Esta es una semana de escándalo y de amargos recuerdos por cuenta del denominado narcoterrorismo. Por un lado, el ventilador del bautizado por la prensa: hacker, Andrés Sepúlveda, que no dejó títere con cabeza, sobre todo las uribistas. Un escándalo que la justicia deberá dilucidar y esclarecer, para bien de las instituciones y del país.
Porque, de ser verdad todo lo dicho por Sepúlveda, sobre espionaje, ordenes oscuras y sucias estrategias para ganar la Presidencia, contrario a lo que se percibe, sería un bautizo de fuego para la sociedad, pero a la vez, nos quitaría la venda de los ojos, sobre algunos sectores políticos y militares que han estado siempre a la sombra de las decisiones más controvertidas e incluso criminales de las últimas décadas.
Saber la verdad es lo único que debe impulsar a las autoridades, porque las verdades a medias son más dolorosas por el halo de incertidumbre que llevan a cuestas. Conocer la verdad nos libera, nos abre los ojos, nos deja en camino de un cambio. Por tanto, el que el hacker demuestre con pruebas sus acusaciones, es el único bálsamo que necesita un país en el cual, las mentiras y las dobles caras son el pan de cada día, en la política nacional.

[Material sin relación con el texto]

(** X1. [fetchFeed] resolves only with a validated body: when it resolves,
    the text is the body of an "ok" response that contains ["<rss"] or
    ["<?xml"], it was received from one of the three relays, no earlier relay
    had an accepted response, and no relay after it was asked. *)
Theorem fetchFeed_resolves_only_accepted geo sc body :
  fst (runFetchFeed geo sc) = Fulfilled body ->
  (Contains body "<rss" \/ Contains body "<?xml") /\
  exists k,
    k < length proxyGenerators /\
    Accepted (sc k) body /\
    (forall j b, j < k -> ~ Accepted (sc j) b) /\
    requests (trace (snd (runFetchFeed geo sc))) = take (S k) (relayUrls geo proxyGenerators).
Proof.
  intros Hres.
  destruct (runFetchFeed_cases geo sc)
    as [(k & body0 & Hk & Hacc & Hfirst & Hf & _ & Hreq) | (_ & Hr & _)].
  - rewrite Hres in Hf. injection Hf as <-. split.
    + destruct Hacc as (r & _ & _ & _ & Hmark). exact Hmark.
    + exists k. repeat split; assumption.
  - rewrite Hres in Hr. discriminate.
Qed.

(** X2. A call of [fetchFeed] issues at least one and at most three requests;
    it rejects only after all three, and then with its own error, never with
    the error of a relay. *)
Theorem fetchFeed_request_bounds geo sc :
  let run := runFetchFeed geo sc in
  let asked := length (requests (trace (snd run))) in
  1 <= asked <= 3 /\
  sent (snd run) = asked /\
  match fst run with
  | Fulfilled _ => True
  | Rejected e => asked = 3 /\ e = unreachable geo
  end.
Proof.
  cbn zeta.
  destruct (runFetchFeed_cases geo sc)
    as [(k & body & Hk & _ & _ & -> & -> & ->) | (_ & -> & -> & ->)].
  - rewrite length_take. cbn in *. repeat split; lia.
  - cbn. repeat split; lia.
Qed.

(** X3. The trace of a call is, for each relay asked, in order, its request,
    followed by one warning labelled with the geography exactly when the
    request or the reading of an "ok" response's text threw; a response with
    a status that is not "ok" or a body without the marker is passed over in
    silence. *)
Theorem fetchFeed_trace geo sc :
  let run := runFetchFeed geo sc in
  trace (snd run) =
  concat (imap (fun i url => attemptEvents geo url (sc i))
               (take (sent (snd run)) (relayUrls geo proxyGenerators))).
Proof.
  cbn zeta. unfold runFetchFeed. rewrite fetchFeed_run.
  pose proof (relayLoop_trace geo proxyGenerators (startNet sc)) as Htr.
  cbn zeta in Htr. cbn [startNet script sent trace] in Htr.
  destruct (relayLoop geo proxyGenerators (startNet sc)) as [[[body|]|e] n'];
    cbn [fst snd] in *; rewrite Htr, Nat.sub_0_r; reflexivity.
Qed.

Recuerden la máxima de que la verdad os hará libres
Y por los lados de alias Popeye y sus espinacas explosivas, sus 200 asesinatos a cuestas y su pasado criminal como lugarteniente del cartel de Medellín, son el reflejo vivo de que debemos comenzar ya un cambio generacional y de mentalidad, sobre el país que queremos: si uno donde los carros bomba de Pablo Escobar eran los reyes del barrio, o uno donde nuestros hijos y nietos puedan vivir tranquilamente, sin la zozobra de la guerra a cuestas.
Porque, más allá de la polémica sobre si fue o no justa la condena de alias Popeye, es necesario reflexionar sobre lo que causó este capítulo triste de nuestra historia reciente: la incursión del narcotráfico, la ambición de poder y la muerte que rondaba en las esquinas.
Sin olvidar, hay que perdonar. Lo dice una persona, cuyo padre fue asesinado por el narcotráfico en los años 80, un dolor infinito, sí, pero que hay que transformar en respeto por el otro, para que la muerte del ser querido no quede en titulares de prensa, sino que trascienda en el tiempo.